-- Data for review --
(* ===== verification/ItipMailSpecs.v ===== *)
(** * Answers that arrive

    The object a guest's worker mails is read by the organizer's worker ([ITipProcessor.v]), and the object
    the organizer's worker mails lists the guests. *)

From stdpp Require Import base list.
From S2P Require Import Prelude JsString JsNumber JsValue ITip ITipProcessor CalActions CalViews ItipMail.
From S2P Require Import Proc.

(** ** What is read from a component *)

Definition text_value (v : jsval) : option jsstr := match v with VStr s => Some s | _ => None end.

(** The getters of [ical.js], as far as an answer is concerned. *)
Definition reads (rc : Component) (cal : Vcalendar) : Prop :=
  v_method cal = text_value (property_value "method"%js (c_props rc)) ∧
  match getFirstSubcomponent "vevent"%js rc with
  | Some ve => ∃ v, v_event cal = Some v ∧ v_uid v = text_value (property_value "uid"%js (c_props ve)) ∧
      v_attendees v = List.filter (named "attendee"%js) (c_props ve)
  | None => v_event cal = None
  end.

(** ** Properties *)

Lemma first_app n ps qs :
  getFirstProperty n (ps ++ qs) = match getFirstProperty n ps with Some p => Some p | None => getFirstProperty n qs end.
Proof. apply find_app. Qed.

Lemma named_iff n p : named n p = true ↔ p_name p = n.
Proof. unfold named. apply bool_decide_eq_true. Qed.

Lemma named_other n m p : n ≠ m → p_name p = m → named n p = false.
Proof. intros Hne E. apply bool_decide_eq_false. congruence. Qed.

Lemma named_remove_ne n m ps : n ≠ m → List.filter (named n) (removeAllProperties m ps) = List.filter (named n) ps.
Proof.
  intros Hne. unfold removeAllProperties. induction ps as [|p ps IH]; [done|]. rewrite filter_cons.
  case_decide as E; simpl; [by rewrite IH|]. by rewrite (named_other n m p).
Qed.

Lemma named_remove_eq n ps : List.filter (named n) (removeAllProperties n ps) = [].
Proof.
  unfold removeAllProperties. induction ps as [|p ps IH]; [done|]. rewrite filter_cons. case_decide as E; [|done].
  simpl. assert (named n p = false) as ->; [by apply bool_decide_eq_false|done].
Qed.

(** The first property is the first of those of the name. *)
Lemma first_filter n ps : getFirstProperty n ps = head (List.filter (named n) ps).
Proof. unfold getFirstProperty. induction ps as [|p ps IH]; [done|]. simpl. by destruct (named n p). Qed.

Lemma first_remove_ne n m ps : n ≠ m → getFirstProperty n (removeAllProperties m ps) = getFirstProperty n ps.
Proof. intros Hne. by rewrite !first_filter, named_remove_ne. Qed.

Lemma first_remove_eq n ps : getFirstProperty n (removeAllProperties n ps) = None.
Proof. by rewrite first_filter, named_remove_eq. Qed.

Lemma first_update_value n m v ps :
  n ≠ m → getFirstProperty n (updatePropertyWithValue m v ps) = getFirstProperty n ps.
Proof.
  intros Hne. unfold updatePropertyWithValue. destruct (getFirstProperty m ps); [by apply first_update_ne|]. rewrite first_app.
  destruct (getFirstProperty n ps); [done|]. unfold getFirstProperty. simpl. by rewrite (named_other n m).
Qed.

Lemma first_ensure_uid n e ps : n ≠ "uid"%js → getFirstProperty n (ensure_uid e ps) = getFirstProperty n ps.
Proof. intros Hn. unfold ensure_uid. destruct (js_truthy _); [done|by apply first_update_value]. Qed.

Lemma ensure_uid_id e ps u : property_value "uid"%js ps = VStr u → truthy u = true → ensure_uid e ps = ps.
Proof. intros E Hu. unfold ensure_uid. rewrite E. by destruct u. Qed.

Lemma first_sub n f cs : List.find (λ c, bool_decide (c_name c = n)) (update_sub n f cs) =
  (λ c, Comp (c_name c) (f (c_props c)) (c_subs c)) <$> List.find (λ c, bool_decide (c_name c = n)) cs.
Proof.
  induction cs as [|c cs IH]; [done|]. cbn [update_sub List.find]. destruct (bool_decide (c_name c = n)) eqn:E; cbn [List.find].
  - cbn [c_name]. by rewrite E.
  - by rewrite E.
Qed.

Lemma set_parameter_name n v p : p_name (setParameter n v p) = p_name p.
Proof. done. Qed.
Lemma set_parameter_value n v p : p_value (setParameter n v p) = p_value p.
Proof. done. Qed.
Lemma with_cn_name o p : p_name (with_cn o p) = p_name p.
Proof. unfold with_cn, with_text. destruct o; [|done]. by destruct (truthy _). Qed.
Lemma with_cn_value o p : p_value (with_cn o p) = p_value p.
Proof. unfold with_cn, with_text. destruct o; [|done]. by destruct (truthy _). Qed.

-- Task requirements --
Copy only the stretch running from the line containing "- by rewrite E." to the final line of the entries, both ends included, exactly as it stands.

-- Solution --
  - by rewrite E.
Qed.

Lemma set_parameter_name n v p : p_name (setParameter n v p) = p_name p.
Proof. done. Qed.
Lemma set_parameter_value n v p : p_value (setParameter n v p) = p_value p.
Proof. done. Qed.
Lemma with_cn_name o p : p_name (with_cn o p) = p_name p.
Proof. unfold with_cn, with_text. destruct o; [|done]. by destruct (truthy _). Qed.
Lemma with_cn_value o p : p_value (with_cn o p) = p_value p.
Proof. unfold with_cn, with_text. destruct o; [|done]. by destruct (truthy _). Qed.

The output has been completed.